Annual Percentage Rate (APR) on a mortgage loan must be disclosed to borrowers for total borrowing costs with all fees for the loan and is essentially interest rate plus fees charged.
Credit Score determines your ability to repay loans. Lenders utilize credit scores to determine if you qualify for a loan and the amount to be charged. The three-digit scores are from major credit bureaus: Equifax, Experian, and TransUnion.
Debt Ratio is the amount of total monthly payments, divided by gross monthly income and determines the maximum loan amount. Monthly payments include all loan/ mortgage payment and court-ordered payments.

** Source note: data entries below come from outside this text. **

(** * perfkitbenchmarker/timed_interval.py: a measured interval that
      generates timing samples.

    The Python class [TimedInterval] keeps a name and two optional
    timestamps.  [Measure] is a generator wrapped by
    [contextlib.contextmanager]: it reads the clock, yields to the
    enclosed block, and reads the clock again.  [GenerateSamples] turns
    the two timestamps into a list of [sample.Sample] records.

    The embedding is a state-and-exception monad over a world made of
    the host clock and the instance; the generator is cut at its
    [yield] into the part run by [__enter__] and the part run by
    [__exit__]. *)

From Stdlib Require Import String List Bool Arith Lia PrimFloat.
From Stdlib Require Import ZArith.
Import ListNotations.
Open Scope string_scope.
Open Scope list_scope.

Set Implicit Arguments.

(** ** Timestamps *)

(** [time.time()] returns a Python float.  Only two things are ever done
    with a timestamp: [stop - start], and comparing two readings of the
    clock.  The development is parametric in the carrier, so no
    property of rounding is assumed anywhere. *)
Class Timestamp (num : Type) := {
  t_sub : num -> num -> num;
  t_le : num -> num -> Prop
}.

(** IEEE 754 binary64, the representation of a Python float. *)
#[global] Instance float_Timestamp : Timestamp float := {
  t_sub := PrimFloat.sub;
  t_le := fun a b => PrimFloat.leb a b = true
}.

(** ** Exceptions and results *)

(** [TypeError] is what [float - None] raises; [BlockError] stands for
    whatever the block enclosed by [Measure] may raise. *)
Inductive exception : Type :=
| TypeError
| BlockError (code : nat).

Inductive result (A : Type) : Type :=
| Ok (a : A)
| Raise (e : exception).

Arguments Ok {A} a.
Arguments Raise {A} e.

Section TimedInterval.

Context {num : Type} {T : Timestamp num}.

(** ** Data *)

(** The three attributes assigned by [__init__]; [None] is Python's
    [None]. *)
Record TimedInterval : Type := mkTimedInterval {
  _name : string;
  _start_time : option num;
  _stop_time : option num
}.

(** Modelled from the spec: [sample.Sample] is imported from a module
    that is not part of the sources at hand; the spec describes a
    measurement record as a triple of label, value and unit. *)
Record sample : Type := Sample {
  s_label : string;
  s_value : num;
  s_unit : string
}.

The maximum debt ratio varies with the type of mortgage loan.
Down Payment on a home is a one-time upfront payment, being a percentage of home-costs. Certain loans require a minimum down payment by buyer for sanctioning a loan. While some programs require no down payment, most loans need a minimum 3% to 5% down payment.

Source: Pexels
Escrow by a neutral third party to the transaction, temporarily holds funds during negotiations for a home. Escrow follows mutually agreed-upon instructions of buyers/sellers for funds handled as per adherence to purchase terms. Escrow can also hold funds to pay for property taxes and homeowner’s insurance.